Twenty five years ago tonight, the Minnesota Twins played in one of the greatest World Series games in baseball. Jack Morris’s ten-inning effort, and Gene Larkin’s deep-enough fly ball single scored Dan Gladden, and the Twins were the 1991 World Series champions.
It’s hard to believe that so many of the sports stars who make their in-season homes in the Twin Cities were not even born when that game was played. The Twin Cities is one of 13 Metropolitan areas in the United States to have teams in all four major sports (baseball, basketball, football and hockey). Each of those teams have undergone change in recent years, in the front office, in the coaches, or simply a turnover in players.
The strategy appears to be the same for all teams, and it is not a unique strategy. Every organization in every sport wants to develop its own players and build a core which can later be supplemented when the team is ready to compete for championships.

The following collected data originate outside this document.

(* ===== verification/WsService.v ===== *)
(** * Connections that are kept

    The base of the services that hold a WebSocket open
    ([src/service/wsservice/wsservice.go]) and the retry helpers it uses
    ([src/utils/network/network.go]).

    The service's half, [Handler], and the network are left free: a run is given, for
    every connection, when it began and ended and how, and for every redial how it
    went.  The clock is the nanoseconds of these instants.  What is done is a log. *)

From S2P Require Import Prelude Float64.
From Stdlib Require Import SpecFloat.

Module Network.
Local Open Scope Z_scope.

Definition second : Z := 1000000000.
Definition DefaultMinWait : Z := 4 * second.
Definition DefaultMaxWait : Z := 10 * second.
Definition DefaultMultiplier : f64 := f64_of_Z 1.

(** [math.Pow(2, float64(k))] of an integer [k] from 0: exact up to [2^1023]. *)
Definition pow2 (k : Z) : f64 :=
  if k <? 1024 then S754_finite false 4503599627370496 (k - 52) else S754_infinity false.

(** [Duration.Seconds] *)
Definition Seconds (d : Z) : f64 :=
  f64_add (f64_of_Z (Z.quot d second)) (f64_div (f64_of_Z (Z.rem d second)) (f64_of_Z second)).

Definition isNaN (x : f64) : bool := match x with S754_nan => true | _ => false end.
(** [math.Min] and [math.Max] of values that are not NaN; the zeros are not told
    apart, which the conversion that follows does not either. *)
Definition fmin (x y : f64) : f64 := if SFleb x y then x else y.
Definition fmax (x y : f64) : f64 := if SFleb x y then y else x.

Definition ExponentialBackoffTime (attempt minWait maxWait : Z) (multiplier : f64) : Z :=
  let seconds := f64_mul (pow2 (attempt - 1)) multiplier in
  if isNaN seconds then maxWait
  else
    let seconds := fmax f64_zero (fmin seconds (Seconds maxWait)) in
    Z.max minWait (to_int (f64_trunc (f64_mul seconds (f64_of_Z second)))).

Definition DefaultMinStableDuration : Z := 5 * second.
Definition DefaultMaxConsecutiveFailures : Z := 3.

Record QuickFailureTracker := mkTracker { minStable : Z; maxFailures : Z; count : Z }.
#[export] Instance eta_QuickFailureTracker : Eta QuickFailureTracker := fun t =>
  mkTracker (minStable t) (maxFailures t) (count t).

Definition NewQuickFailureTracker (minStableDuration maxConsecutiveFailures : Z) : QuickFailureTracker :=
  mkTracker (if minStableDuration <=? 0 then DefaultMinStableDuration else minStableDuration)
    (if maxConsecutiveFailures <=? 0 then DefaultMaxConsecutiveFailures else maxConsecutiveFailures) 0.

Definition quick (d : Z) (t : QuickFailureTracker) : bool := d <? minStable t.

(** [Record]: whether to give up, and the tracker. *)
Definition RecordFailure (d : Z) (t : QuickFailureTracker) : bool * QuickFailureTracker :=
  let t := t <| count := if quick d t then count t + 1 else 0 |> in
  (quick d t && (maxFailures t <=? count t), t).
Definition Reset_ (t : QuickFailureTracker) : QuickFailureTracker := t <| count := 0 |>.

(** The default waits double from four seconds to ten, and stay there however many
    attempts there are, past the overflow of the doubling. *)
Lemma default_backoff attempt : 1 <= attempt ->
  ExponentialBackoffTime attempt DefaultMinWait DefaultMaxWait DefaultMultiplier
  = Z.min (Z.max 4 (2 ^ (attempt - 1))) 10 * second.
Proof.
  intros Ha. destruct (decide (attempt <= 1024)) as [Hle|Hgt].
  - pose proof (forallb_from_spec (fun a =>
      ExponentialBackoffTime a DefaultMinWait DefaultMaxWait DefaultMultiplier
      =? Z.min (Z.max 4 (2 ^ (a - 1))) 10 * second) 1 1024) as H.
    apply Z.eqb_eq. apply H; [vm_compute; reflexivity|lia].
  - assert (16 <= 2 ^ (attempt - 1)).
    { change 16 with (2 ^ 4). apply Z.pow_le_mono_r; lia. }
    rewrite Z.min_r by lia. unfold ExponentialBackoffTime, pow2.
    replace (attempt - 1 <? 1024) with false by lia. reflexivity.
Qed.

End Network.

Module WsService.
Import Network.
Local Open Scope Z_scope.

Definition DefaultMaxRetries : Z := 3.

Record Base := mkBase {
  reconnectOnError : bool;
  maxRetries : Z;
  tracker : QuickFailureTracker;
  disconnecting : bool;
  reconnectInProgress : bool;
  lastConnect : option Z        (** none is the zero time *)
}.
#[export] Instance eta_Base : Eta Base := fun b =>
  mkBase (reconnectOnError b) (maxRetries b) (tracker b) (disconnecting b) (reconnectInProgress b) (lastConnect b).

Definition New (reconnect : option bool) (retries minStableDuration maxConsecutiveFailures : Z) : Base :=
  mkBase (from_nil true reconnect) (if retries <=? 0 then DefaultMaxRetries else retries)
    (NewQuickFailureTracker minStableDuration maxConsecutiveFailures) false false None.

Definition Connect (b : Base) : Base := b <| disconnecting := false |> <| tracker ::= Reset_ |>.
Definition Disconnect (b : Base) : Base := b <| disconnecting := true |>.

(** How a connection ended: its reads returned nil, the peer closed it normally or
    with an error, or a read failed. *)
Inductive closure := ClosedByServer | NormalClosure | CloseError | ReadError.
#[export] Instance closure_dec : EqDecision closure.
Proof. solve_decision. Defined.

It would be fair to say that the Minnesota Vikings are furthest along that track. Despite their loss on Sunday, they are generally considered to be a contender, in large part due to their defense. The Minnesota Wild have played in the playoffs each of the last four seasons. They are looking to take the next step. The Minnesota Twins, or at least their fans, thought the team had turned a corner with their 2015 season in which they were not eliminated until the penultimate game of the season. They then lost 103 games in 2016. The team has not been in the playoffs since 2010, their first season at Target Field. Last night, the Minnesota Timberwolves opened their 2016-17 season. While so young, there are hopes and many reasons for excitement about this team.